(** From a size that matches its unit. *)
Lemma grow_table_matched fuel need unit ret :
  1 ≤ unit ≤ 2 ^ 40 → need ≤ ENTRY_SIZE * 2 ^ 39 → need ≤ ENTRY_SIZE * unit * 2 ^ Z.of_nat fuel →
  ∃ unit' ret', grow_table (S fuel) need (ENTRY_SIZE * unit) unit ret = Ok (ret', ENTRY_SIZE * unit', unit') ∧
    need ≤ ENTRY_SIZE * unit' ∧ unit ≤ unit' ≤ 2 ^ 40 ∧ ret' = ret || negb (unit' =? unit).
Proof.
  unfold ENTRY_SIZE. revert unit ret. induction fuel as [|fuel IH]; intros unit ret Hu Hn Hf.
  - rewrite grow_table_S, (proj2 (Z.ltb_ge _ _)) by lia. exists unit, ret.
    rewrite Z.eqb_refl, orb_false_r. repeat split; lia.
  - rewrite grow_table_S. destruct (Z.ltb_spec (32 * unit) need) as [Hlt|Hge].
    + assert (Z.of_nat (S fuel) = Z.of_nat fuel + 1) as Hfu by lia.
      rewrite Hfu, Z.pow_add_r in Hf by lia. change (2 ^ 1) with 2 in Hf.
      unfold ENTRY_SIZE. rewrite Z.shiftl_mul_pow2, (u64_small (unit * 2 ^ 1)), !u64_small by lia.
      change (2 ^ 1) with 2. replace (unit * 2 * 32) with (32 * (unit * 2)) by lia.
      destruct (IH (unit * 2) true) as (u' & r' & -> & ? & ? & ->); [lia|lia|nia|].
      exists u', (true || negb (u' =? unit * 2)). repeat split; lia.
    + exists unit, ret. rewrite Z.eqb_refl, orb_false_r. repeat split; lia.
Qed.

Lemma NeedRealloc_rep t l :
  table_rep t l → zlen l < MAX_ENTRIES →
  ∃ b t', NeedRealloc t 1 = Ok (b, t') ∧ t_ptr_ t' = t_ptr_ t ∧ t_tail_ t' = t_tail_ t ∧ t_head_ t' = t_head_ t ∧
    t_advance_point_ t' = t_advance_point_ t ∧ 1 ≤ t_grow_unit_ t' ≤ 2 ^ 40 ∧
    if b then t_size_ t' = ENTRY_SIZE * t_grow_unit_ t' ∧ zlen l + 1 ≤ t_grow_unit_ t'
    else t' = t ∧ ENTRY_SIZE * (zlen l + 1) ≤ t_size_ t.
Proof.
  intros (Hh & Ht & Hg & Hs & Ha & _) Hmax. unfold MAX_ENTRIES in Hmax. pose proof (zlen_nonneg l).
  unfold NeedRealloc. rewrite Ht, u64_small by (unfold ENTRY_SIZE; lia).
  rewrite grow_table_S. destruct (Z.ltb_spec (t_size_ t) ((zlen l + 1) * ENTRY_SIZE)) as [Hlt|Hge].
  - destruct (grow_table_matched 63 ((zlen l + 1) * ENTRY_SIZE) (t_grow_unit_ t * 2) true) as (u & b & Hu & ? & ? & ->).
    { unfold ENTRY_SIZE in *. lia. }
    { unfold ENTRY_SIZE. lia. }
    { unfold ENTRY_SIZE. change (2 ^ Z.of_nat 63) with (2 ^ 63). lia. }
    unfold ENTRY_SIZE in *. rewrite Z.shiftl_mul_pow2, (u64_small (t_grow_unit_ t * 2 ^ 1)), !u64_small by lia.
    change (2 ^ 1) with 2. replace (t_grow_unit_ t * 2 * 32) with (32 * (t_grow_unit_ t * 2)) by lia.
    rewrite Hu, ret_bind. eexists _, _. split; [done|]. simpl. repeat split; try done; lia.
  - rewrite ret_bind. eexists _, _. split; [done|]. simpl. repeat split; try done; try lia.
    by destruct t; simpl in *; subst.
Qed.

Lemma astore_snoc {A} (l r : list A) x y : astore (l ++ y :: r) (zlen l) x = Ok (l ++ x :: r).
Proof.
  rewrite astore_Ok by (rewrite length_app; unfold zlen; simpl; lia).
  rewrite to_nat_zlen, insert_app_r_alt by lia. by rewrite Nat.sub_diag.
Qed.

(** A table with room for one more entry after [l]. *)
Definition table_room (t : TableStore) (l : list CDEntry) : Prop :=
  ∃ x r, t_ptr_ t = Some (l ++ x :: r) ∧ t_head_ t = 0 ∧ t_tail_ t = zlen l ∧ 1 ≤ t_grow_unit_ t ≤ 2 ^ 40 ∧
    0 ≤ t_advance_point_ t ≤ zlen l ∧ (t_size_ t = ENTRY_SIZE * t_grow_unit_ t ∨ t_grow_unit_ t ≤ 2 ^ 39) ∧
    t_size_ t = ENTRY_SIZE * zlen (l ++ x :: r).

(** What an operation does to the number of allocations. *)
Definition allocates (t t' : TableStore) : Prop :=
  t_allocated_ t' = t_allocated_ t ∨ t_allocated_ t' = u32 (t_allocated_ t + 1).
= = = = = = =
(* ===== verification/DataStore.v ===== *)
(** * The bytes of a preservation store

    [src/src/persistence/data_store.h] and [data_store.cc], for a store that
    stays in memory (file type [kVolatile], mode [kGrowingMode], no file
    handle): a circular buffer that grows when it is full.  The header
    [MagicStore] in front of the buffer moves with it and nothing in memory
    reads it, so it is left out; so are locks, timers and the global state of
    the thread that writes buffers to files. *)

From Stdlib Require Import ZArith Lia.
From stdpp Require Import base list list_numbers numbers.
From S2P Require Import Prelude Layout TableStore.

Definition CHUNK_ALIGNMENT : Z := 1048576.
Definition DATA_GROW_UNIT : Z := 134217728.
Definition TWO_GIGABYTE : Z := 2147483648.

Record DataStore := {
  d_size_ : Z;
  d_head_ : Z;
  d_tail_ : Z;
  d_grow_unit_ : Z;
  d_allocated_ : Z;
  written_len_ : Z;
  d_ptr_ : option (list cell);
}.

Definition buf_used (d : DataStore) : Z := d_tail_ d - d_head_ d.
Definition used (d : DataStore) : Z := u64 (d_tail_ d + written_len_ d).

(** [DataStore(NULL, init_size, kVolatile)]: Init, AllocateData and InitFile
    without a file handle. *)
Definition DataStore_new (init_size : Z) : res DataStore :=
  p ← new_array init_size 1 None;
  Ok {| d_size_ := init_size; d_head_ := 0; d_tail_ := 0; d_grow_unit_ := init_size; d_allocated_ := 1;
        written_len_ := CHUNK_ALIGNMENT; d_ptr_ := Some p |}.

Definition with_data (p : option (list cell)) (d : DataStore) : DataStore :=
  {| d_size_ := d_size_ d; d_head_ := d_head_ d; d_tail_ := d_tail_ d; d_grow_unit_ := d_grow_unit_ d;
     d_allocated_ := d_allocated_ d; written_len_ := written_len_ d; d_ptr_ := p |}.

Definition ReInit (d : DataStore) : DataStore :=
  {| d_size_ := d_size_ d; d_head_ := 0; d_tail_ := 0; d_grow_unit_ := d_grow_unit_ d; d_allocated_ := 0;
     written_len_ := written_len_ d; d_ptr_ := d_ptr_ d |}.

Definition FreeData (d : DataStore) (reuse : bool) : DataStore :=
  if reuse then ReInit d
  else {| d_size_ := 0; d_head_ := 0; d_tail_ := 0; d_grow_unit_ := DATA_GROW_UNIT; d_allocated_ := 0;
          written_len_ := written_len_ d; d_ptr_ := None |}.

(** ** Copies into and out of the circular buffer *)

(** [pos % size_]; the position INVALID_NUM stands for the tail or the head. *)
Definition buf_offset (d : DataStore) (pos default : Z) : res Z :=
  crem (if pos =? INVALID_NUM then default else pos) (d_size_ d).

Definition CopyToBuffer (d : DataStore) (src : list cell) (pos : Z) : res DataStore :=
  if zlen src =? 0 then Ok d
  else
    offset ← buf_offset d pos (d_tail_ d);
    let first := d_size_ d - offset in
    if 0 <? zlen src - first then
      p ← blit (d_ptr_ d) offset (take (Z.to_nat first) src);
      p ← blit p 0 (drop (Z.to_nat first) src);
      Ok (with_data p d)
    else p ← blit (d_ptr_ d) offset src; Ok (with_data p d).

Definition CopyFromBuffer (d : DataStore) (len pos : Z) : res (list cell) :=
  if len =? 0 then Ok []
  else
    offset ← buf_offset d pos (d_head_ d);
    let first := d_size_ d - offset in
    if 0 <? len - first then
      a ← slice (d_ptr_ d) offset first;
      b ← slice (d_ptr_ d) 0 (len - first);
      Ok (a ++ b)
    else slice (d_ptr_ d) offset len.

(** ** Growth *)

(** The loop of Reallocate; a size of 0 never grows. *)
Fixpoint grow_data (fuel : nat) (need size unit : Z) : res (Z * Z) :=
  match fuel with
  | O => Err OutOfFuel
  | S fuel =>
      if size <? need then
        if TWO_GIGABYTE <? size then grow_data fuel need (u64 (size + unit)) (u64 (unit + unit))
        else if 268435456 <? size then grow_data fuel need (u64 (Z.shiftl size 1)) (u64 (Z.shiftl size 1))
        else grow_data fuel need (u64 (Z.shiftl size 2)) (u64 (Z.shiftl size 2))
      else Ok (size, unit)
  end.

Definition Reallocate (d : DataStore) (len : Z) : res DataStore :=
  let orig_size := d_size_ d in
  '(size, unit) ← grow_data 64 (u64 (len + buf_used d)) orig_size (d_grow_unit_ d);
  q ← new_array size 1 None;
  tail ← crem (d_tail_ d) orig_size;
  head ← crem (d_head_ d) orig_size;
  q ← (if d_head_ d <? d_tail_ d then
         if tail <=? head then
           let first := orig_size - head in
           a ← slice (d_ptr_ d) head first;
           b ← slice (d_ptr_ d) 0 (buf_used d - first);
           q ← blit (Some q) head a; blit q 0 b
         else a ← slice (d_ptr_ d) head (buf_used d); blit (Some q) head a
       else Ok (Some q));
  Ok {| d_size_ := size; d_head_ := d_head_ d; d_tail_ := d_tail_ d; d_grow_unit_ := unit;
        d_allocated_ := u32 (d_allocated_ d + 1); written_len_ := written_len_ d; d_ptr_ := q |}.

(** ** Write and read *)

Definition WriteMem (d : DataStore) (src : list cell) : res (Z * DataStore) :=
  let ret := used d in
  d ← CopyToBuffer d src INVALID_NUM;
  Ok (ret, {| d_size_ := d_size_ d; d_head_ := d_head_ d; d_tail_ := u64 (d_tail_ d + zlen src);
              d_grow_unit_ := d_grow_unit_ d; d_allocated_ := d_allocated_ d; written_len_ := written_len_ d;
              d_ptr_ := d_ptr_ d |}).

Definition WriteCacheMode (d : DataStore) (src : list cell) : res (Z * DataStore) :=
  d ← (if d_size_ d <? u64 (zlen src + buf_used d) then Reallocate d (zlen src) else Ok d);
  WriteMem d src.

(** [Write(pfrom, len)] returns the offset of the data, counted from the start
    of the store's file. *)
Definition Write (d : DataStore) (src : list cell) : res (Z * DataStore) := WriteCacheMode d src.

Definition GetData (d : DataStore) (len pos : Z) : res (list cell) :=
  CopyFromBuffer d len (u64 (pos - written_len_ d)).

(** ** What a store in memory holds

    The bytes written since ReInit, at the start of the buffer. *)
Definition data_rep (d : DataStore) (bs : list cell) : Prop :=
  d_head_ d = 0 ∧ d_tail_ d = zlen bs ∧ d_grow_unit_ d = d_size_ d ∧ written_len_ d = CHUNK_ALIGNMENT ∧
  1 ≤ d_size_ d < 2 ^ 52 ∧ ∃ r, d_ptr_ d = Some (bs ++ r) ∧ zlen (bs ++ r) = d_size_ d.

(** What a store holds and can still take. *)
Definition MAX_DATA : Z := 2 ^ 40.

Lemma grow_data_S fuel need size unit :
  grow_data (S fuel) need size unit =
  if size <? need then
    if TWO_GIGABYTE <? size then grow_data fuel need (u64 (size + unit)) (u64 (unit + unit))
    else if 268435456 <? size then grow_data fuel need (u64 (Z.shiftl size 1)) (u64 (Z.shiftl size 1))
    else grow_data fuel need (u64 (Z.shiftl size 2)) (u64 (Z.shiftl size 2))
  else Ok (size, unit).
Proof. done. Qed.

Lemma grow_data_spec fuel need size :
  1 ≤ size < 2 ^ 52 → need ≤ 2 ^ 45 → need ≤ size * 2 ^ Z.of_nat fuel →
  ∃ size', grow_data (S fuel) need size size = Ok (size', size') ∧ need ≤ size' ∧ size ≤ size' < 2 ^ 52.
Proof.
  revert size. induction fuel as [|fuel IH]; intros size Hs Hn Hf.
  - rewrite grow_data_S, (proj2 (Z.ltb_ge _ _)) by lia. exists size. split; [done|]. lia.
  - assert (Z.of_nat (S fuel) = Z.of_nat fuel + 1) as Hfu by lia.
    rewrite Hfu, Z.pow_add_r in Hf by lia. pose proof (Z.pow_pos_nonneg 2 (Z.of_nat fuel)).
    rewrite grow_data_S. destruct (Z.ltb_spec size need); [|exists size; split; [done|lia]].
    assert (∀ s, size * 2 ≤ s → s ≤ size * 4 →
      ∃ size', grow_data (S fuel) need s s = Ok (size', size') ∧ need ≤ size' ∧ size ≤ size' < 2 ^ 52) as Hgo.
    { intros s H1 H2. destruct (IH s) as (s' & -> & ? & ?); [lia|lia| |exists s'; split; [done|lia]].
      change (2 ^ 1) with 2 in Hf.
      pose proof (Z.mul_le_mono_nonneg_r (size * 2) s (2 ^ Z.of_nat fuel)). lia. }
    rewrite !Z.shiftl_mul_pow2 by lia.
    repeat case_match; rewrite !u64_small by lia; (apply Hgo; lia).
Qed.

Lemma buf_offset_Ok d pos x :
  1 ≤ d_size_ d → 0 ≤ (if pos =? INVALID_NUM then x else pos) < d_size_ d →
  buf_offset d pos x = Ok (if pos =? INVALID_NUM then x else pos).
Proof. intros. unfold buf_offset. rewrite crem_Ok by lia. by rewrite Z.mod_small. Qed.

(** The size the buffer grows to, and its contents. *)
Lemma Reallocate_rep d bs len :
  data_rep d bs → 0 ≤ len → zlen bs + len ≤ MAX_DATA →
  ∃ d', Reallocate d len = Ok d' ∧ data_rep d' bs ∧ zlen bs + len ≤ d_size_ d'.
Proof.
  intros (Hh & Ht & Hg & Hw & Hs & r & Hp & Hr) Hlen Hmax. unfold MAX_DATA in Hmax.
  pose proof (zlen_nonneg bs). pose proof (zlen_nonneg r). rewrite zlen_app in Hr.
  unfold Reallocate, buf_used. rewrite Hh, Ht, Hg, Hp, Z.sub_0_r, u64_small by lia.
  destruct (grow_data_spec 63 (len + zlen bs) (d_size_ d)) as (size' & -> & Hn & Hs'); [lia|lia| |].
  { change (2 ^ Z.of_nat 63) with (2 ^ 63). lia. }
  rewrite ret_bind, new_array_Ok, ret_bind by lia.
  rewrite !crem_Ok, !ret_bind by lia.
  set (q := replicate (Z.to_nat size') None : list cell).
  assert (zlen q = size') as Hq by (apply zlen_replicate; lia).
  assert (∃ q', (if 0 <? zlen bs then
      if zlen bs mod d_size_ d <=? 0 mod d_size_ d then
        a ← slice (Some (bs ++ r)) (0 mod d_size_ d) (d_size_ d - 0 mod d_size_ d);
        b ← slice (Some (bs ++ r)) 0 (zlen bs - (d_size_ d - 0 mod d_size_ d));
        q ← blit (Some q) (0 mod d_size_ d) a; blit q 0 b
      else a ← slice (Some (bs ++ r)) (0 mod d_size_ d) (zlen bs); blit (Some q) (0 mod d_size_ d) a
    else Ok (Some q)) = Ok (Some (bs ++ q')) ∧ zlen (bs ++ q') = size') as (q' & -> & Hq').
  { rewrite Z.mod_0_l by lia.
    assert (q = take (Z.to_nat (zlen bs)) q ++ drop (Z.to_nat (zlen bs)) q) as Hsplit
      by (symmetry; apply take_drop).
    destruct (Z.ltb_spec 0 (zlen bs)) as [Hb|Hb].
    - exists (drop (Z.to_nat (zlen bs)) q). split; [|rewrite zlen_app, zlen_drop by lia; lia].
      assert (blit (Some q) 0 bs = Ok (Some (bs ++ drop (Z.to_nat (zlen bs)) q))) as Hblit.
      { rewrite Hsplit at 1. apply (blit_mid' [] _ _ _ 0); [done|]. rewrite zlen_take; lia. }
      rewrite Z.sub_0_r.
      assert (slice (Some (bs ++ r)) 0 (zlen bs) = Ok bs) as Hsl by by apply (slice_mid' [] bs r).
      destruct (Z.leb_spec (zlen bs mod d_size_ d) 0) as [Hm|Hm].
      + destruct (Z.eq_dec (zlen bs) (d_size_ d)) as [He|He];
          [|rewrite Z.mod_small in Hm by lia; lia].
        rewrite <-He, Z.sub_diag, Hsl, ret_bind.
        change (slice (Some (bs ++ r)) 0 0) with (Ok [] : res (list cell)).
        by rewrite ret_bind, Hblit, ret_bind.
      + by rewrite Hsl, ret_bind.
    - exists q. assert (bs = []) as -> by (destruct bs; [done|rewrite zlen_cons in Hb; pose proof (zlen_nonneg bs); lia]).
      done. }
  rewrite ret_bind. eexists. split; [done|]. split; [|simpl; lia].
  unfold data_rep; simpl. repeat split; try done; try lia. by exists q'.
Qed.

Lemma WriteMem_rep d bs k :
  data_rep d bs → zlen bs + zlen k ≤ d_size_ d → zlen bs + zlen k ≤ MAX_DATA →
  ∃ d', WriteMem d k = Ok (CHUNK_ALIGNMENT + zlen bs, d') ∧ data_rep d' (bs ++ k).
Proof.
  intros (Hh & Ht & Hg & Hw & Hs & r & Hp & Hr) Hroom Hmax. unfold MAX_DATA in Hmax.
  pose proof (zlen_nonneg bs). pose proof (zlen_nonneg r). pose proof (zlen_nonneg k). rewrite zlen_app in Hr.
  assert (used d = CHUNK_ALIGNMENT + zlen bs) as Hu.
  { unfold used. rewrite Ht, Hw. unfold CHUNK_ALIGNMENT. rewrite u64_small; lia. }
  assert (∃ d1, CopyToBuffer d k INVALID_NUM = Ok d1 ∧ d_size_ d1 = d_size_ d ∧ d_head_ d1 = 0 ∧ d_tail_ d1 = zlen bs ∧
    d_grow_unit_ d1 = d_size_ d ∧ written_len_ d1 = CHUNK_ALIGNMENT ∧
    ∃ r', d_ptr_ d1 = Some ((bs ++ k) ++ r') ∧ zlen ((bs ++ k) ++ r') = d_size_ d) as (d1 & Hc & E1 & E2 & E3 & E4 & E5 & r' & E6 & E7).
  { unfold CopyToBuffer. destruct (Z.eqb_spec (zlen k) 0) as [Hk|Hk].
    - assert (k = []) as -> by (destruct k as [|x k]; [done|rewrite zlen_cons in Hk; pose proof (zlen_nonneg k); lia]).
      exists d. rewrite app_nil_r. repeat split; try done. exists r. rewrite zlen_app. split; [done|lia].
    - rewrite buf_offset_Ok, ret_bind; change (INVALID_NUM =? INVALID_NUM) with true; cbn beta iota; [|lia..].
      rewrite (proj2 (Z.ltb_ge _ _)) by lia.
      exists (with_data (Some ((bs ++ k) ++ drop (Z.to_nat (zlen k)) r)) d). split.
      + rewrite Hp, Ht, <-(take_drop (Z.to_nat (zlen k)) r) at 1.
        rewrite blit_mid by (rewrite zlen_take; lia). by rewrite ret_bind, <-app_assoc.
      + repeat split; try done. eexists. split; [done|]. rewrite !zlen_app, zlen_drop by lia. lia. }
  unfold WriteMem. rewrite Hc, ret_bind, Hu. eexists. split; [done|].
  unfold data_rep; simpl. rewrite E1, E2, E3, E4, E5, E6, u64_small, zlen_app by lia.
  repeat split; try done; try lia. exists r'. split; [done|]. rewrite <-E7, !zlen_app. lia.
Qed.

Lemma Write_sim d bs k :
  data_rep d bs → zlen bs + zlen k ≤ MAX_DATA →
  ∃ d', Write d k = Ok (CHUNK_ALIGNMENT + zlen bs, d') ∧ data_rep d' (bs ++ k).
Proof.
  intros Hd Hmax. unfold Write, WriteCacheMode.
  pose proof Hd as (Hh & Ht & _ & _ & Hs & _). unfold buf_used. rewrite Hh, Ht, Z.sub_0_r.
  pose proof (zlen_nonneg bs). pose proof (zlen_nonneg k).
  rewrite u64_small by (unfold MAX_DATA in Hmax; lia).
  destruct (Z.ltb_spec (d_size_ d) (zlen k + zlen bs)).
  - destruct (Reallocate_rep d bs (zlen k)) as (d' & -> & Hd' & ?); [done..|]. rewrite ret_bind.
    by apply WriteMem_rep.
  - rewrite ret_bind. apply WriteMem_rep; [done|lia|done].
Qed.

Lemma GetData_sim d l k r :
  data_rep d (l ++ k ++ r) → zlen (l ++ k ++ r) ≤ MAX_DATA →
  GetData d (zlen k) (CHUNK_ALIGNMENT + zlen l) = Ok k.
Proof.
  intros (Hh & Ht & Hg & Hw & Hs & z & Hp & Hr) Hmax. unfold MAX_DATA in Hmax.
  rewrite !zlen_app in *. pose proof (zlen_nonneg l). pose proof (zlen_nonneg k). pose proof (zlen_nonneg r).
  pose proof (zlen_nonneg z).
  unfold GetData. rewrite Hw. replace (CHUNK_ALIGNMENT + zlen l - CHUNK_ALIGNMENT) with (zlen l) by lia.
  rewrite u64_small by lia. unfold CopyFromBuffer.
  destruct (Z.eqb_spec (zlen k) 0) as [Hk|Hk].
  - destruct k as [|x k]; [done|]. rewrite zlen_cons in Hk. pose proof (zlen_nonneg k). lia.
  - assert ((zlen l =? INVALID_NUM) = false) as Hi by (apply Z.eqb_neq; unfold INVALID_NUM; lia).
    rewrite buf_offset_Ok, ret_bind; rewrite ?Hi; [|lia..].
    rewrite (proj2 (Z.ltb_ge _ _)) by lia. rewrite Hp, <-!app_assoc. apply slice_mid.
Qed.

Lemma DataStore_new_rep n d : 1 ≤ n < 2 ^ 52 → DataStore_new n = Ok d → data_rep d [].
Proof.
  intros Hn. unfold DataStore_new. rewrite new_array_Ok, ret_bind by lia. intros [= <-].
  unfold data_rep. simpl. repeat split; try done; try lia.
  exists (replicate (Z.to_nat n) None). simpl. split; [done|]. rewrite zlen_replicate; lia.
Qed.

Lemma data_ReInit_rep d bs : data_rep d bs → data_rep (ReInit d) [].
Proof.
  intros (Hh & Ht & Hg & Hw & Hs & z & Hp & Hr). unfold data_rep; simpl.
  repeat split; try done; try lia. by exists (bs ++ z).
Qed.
= = = = = = =
Problem: In the entries above, restate word for word the lines between the one holding "change (2 ^ 1) with 2. replace (t_grow_unit_" and the one holding "t_allocated_ t' = t_allocated_", inclusive, and nothing besides.

Expected answer:
    change (2 ^ 1) with 2. replace (t_grow_unit_ t * 2 * 32) with (32 * (t_grow_unit_ t * 2)) by lia.
    rewrite Hu, ret_bind. eexists _, _. split; [done|]. simpl. repeat split; try done; lia.
  - rewrite ret_bind. eexists _, _. split; [done|]. simpl. repeat split; try done; try lia.
    by destruct t; simpl in *; subst.
Qed.

Lemma astore_snoc {A} (l r : list A) x y : astore (l ++ y :: r) (zlen l) x = Ok (l ++ x :: r).
Proof.
  rewrite astore_Ok by (rewrite length_app; unfold zlen; simpl; lia).
  rewrite to_nat_zlen, insert_app_r_alt by lia. by rewrite Nat.sub_diag.
Qed.

(** A table with room for one more entry after [l]. *)
Definition table_room (t : TableStore) (l : list CDEntry) : Prop :=
  ∃ x r, t_ptr_ t = Some (l ++ x :: r) ∧ t_head_ t = 0 ∧ t_tail_ t = zlen l ∧ 1 ≤ t_grow_unit_ t ≤ 2 ^ 40 ∧
    0 ≤ t_advance_point_ t ≤ zlen l ∧ (t_size_ t = ENTRY_SIZE * t_grow_unit_ t ∨ t_grow_unit_ t ≤ 2 ^ 39) ∧
    t_size_ t = ENTRY_SIZE * zlen (l ++ x :: r).

(** What an operation does to the number of allocations. *)
Definition allocates (t t' : TableStore) : Prop :=
  t_allocated_ t' = t_allocated_ t ∨ t_allocated_ t' = u32 (t_allocated_ t + 1).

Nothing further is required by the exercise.